Problem details
Find each line below that includes "authorization", then copy it.

Dataset content
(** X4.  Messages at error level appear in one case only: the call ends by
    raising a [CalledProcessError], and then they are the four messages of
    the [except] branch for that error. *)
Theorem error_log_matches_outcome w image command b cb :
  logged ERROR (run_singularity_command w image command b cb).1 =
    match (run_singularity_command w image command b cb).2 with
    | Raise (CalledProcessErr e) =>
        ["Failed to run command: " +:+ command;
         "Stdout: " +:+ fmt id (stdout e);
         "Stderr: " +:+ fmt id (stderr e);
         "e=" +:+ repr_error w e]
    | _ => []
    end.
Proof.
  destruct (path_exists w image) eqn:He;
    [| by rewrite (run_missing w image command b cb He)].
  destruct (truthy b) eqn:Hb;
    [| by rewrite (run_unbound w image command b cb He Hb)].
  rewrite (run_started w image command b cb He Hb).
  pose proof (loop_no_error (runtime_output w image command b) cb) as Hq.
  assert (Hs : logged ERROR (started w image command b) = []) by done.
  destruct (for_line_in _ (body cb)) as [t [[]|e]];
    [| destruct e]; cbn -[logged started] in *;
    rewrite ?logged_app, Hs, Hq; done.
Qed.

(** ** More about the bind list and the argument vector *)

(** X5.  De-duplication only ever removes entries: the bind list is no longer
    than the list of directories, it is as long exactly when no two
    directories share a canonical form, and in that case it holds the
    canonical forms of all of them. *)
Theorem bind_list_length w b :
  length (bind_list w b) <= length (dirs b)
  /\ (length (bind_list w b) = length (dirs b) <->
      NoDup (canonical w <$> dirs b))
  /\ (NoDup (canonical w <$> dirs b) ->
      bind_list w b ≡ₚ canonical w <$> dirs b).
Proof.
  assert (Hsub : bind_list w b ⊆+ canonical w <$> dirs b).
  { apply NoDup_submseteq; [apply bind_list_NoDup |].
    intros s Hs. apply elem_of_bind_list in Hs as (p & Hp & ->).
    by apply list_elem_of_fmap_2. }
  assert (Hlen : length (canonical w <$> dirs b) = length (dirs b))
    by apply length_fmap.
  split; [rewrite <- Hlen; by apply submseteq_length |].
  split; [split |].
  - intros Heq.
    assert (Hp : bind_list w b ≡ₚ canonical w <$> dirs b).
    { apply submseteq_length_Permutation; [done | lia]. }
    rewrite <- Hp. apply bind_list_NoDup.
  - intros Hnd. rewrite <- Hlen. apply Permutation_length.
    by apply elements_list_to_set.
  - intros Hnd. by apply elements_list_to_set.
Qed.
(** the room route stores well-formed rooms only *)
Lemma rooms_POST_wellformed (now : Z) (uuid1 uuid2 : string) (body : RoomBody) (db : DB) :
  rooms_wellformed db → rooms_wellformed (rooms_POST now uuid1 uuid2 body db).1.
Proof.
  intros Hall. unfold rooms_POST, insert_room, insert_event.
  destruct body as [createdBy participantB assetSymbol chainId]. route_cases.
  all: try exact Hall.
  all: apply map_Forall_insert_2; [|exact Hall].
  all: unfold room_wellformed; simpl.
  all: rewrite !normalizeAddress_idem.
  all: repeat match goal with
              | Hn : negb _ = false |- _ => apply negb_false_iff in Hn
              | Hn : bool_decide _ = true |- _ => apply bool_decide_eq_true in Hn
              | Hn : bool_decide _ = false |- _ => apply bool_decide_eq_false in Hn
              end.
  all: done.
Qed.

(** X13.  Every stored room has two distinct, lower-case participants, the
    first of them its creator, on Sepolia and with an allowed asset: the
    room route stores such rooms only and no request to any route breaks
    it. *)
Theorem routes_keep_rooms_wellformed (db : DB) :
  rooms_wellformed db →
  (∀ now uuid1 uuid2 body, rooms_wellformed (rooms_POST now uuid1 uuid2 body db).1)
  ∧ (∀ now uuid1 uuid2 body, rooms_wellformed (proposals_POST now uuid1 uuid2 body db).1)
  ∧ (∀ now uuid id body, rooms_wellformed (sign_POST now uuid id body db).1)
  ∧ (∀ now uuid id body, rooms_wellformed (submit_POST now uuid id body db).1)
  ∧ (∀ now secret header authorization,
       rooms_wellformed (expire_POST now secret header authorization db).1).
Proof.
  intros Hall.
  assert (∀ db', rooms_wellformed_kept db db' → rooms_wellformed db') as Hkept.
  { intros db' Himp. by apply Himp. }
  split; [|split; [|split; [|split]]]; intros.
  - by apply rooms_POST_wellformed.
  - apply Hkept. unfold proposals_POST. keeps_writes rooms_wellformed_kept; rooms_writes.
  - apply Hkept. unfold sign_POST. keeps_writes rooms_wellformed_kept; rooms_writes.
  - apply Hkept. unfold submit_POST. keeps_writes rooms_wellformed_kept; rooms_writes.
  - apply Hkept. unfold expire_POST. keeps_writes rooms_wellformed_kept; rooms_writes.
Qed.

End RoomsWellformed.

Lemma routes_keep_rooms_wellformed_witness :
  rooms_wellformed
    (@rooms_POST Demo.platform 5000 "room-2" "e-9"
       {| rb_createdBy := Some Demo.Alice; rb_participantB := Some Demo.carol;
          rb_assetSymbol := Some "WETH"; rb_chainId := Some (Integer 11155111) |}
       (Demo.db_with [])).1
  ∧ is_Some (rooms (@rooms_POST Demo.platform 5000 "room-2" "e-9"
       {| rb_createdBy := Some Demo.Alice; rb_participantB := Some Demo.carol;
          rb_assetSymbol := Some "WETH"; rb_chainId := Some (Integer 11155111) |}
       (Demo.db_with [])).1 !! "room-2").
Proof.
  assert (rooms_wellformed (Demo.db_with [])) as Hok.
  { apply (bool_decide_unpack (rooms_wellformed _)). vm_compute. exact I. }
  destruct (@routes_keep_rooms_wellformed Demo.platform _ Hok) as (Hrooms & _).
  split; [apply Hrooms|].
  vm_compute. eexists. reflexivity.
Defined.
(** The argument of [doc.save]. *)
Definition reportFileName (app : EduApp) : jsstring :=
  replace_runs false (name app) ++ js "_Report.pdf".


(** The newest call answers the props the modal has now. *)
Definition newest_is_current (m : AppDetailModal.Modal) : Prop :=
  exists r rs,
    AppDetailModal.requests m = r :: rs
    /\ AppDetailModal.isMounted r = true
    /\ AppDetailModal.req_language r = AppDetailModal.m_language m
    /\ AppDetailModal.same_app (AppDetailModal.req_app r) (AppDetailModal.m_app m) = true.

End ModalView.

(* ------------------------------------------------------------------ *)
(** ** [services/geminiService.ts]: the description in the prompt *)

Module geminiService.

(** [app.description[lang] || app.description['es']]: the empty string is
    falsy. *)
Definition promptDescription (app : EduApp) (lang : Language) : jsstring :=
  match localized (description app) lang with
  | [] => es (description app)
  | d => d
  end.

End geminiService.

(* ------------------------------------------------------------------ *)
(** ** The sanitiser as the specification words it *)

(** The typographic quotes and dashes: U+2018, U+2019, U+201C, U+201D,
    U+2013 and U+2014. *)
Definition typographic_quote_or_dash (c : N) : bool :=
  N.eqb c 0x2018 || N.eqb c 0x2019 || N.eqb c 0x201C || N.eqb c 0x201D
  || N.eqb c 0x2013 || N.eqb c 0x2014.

Expected answer
  ∧ (∀ now secret header authorization,
       rooms_wellformed (expire_POST now secret header authorization db).1).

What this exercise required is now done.